───── Data shown ─────

(** A 404 answer to a query is an error. *)
Lemma where_rejected_witness :
  nullish (VRef 1%positive) = false
  ∧ Document.where_params (Sample.answering 404 JNull) (VRef 1%positive)
      Sample.store_limit0 = (Ret [], Sample.store_limit0)
  ∧ in_2xx 404 = false
  ∧ (Document.where_ (Sample.answering 404 JNull) Sample.Users
       (VRef 1%positive) (World Sample.store_limit0 [])).1
    = Throw (Error "Query failed: Request failed with status code 404").
Proof.
  split_and!; [done|reflexivity|done|].
  exact (proj1 (proj2
           (where_rejected (Sample.answering 404 JNull) (VStr "users")
              Sample.client (VRef 1%positive) (World Sample.store_limit0 [])
              [] eq_refl eq_refl))
         404 JNull eq_refl eq_refl).
Defined.

Lemma pretty_N_go_digit x : ∀ s,
  ((0 < x)%N ∨ starts_with_digit s) → starts_with_digit (pretty_N_go x s).
Proof.
  induction (N.lt_wf_0 x) as [x _ IH]; intros s Hs.
  assert (x = 0 ∨ 0 < x)%N as [->|Hx] by lia.
  - rewrite pretty_N_go_0. destruct Hs as [?|?]; [lia|done].
  - rewrite pretty_N_go_step by done. apply IH; [by apply N.div_lt|].
    right. cbn. unfold pretty_N_char. by repeat case_match.
Qed.

Lemma index_key_digit i : starts_with_digit (index_key i).
Proof.
  unfold index_key, pretty, pretty_nat, pretty, pretty_N.
  case_decide; [by cbn|]. apply pretty_N_go_digit. left. lia.
Qed.

Lemma array_of_other_key vs k :
  ¬ starts_with_digit k → props (array_of vs) !! k = None.
Proof.
  intros Hk. unfold array_of. cbn [props].
  apply not_elem_of_list_to_map_1. intros Hin.
  apply list_elem_of_fmap in Hin as ([k' v] & -> & Hin).
  apply elem_of_zip_l in Hin. cbn in Hin.
  apply list_elem_of_fmap in Hin as (i & -> & _).
  apply Hk, index_key_digit.
Qed.

Lemma answered_no_rows client h v log text :
  nullish v = false → nullish (get_own h v "data") = false →
  Document.array_map (get_own h (get_own h v "data") "data")
    (λ doc, Document.new doc (Some client)) h = (Throw (TypeError text), h) →
  answered client v h log = (Throw (Error ("Query failed: " +:+ text)),
                             World h log).
Proof. intros Hv Hp Hmap. unfold answered. by rewrite Hv, Hp, Hmap. Qed.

─────

**Requirement**
Which lines run from the one holding "induction (N.lt_wf_0 x)" through the one holding "Lemma array_of_other_key vs" in the records above? Repeat them exactly, both included, and nothing more.

**Solution to this task**
  induction (N.lt_wf_0 x) as [x _ IH]; intros s Hs.
  assert (x = 0 ∨ 0 < x)%N as [->|Hx] by lia.
  - rewrite pretty_N_go_0. destruct Hs as [?|?]; [lia|done].
  - rewrite pretty_N_go_step by done. apply IH; [by apply N.div_lt|].
    right. cbn. unfold pretty_N_char. by repeat case_match.
Qed.

Lemma index_key_digit i : starts_with_digit (index_key i).
Proof.
  unfold index_key, pretty, pretty_nat, pretty, pretty_N.
  case_decide; [by cbn|]. apply pretty_N_go_digit. left. lia.
Qed.

Lemma array_of_other_key vs k :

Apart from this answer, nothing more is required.